The expected output is exactly the lines below, starting at the line with "From stdpp Require" and ending at the line with "(op : string)", both included; no other line belongs in it.

Start of Dataset

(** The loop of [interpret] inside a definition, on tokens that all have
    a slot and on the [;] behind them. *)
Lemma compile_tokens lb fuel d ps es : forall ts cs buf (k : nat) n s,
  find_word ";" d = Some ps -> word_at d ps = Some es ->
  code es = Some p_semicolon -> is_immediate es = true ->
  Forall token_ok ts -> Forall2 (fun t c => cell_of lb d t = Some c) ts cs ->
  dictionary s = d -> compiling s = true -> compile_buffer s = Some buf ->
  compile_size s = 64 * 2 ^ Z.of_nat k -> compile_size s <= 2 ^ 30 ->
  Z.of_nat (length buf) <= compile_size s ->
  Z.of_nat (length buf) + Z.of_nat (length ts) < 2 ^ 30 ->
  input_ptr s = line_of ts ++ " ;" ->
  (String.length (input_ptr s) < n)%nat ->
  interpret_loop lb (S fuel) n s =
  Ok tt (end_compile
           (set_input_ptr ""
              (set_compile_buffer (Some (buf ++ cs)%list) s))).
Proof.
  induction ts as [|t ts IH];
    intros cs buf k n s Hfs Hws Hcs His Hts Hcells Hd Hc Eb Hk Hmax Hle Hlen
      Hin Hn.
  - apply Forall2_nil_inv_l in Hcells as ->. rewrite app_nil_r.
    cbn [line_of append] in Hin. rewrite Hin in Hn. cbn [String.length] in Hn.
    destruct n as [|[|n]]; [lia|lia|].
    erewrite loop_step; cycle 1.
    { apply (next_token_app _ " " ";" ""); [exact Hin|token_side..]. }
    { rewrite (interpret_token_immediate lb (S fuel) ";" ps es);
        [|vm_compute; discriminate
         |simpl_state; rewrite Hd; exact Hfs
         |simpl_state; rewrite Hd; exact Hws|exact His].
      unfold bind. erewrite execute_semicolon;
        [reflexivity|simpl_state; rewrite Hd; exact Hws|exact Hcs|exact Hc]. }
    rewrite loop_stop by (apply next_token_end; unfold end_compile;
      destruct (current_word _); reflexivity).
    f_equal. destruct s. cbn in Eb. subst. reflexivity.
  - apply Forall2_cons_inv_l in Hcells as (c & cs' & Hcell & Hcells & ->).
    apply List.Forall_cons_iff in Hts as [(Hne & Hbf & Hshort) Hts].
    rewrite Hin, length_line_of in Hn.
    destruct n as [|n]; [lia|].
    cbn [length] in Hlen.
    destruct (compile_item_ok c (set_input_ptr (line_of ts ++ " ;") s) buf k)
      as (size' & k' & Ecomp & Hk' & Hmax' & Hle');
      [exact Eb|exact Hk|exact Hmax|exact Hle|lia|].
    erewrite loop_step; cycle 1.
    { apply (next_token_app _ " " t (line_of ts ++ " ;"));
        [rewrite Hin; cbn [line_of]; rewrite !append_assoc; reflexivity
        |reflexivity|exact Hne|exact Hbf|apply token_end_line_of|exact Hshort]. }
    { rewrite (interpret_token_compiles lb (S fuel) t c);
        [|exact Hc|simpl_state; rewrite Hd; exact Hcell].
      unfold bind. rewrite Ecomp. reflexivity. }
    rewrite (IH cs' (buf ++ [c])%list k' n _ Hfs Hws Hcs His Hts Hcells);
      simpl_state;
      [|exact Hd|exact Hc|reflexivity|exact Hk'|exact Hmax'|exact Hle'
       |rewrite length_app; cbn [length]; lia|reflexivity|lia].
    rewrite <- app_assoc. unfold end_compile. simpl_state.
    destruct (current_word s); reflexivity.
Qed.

End of Dataset
Start of Dataset

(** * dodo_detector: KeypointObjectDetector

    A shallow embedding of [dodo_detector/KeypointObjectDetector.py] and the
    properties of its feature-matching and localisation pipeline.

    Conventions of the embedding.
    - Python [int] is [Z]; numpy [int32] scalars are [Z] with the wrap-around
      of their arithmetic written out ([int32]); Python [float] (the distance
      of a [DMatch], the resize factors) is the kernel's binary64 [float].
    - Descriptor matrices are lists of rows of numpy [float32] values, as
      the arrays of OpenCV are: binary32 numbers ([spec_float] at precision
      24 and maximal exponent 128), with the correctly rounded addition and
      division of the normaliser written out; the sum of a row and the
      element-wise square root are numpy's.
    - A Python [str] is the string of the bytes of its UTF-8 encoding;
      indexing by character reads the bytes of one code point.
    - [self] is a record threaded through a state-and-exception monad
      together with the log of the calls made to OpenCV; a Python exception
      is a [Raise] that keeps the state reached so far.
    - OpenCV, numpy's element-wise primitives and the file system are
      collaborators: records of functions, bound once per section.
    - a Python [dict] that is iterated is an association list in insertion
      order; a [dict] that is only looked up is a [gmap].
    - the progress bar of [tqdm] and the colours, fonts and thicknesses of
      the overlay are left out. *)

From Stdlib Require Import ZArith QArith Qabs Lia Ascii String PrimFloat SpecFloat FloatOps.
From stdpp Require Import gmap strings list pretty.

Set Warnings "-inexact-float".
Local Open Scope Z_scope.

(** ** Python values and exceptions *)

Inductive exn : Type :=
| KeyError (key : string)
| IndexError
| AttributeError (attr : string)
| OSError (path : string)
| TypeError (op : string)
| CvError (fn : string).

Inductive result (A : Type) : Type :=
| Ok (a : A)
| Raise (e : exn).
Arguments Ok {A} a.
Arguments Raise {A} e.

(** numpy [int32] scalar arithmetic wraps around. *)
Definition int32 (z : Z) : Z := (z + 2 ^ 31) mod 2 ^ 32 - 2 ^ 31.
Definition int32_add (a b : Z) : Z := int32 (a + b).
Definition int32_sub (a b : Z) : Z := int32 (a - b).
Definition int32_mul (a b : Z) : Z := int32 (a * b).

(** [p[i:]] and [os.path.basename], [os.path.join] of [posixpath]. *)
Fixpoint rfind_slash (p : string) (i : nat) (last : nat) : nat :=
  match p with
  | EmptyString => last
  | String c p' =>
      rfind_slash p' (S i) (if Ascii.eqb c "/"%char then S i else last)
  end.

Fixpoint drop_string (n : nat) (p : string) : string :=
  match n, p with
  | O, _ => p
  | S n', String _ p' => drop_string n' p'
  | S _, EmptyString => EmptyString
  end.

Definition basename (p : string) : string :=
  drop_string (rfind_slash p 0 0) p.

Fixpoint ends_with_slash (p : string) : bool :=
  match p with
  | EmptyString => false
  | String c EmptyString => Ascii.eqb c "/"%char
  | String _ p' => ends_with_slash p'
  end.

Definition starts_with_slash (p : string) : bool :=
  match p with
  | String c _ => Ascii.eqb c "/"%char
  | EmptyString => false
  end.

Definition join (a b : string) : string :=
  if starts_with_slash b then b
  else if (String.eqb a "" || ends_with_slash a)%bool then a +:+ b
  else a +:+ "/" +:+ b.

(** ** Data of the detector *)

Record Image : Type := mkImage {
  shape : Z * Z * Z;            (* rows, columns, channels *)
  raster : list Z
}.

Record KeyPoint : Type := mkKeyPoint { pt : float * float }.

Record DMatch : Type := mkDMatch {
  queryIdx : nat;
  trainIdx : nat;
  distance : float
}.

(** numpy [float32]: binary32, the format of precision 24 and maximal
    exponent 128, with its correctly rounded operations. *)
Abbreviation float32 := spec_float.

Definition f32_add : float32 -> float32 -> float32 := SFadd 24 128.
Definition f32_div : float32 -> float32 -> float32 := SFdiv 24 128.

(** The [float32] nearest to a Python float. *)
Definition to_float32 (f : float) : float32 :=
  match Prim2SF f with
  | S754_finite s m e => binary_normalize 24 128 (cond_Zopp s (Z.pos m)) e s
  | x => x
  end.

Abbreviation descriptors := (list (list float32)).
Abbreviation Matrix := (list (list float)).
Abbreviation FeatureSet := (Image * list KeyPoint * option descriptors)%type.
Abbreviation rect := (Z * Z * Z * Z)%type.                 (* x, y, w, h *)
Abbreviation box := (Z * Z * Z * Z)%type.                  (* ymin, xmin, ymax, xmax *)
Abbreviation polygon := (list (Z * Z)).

End of Dataset

Exercise solution:
From stdpp Require Import gmap strings list pretty.

Set Warnings "-inexact-float".
Local Open Scope Z_scope.

(** ** Python values and exceptions *)

Inductive exn : Type :=
| KeyError (key : string)
| IndexError
| AttributeError (attr : string)
| OSError (path : string)
| TypeError (op : string)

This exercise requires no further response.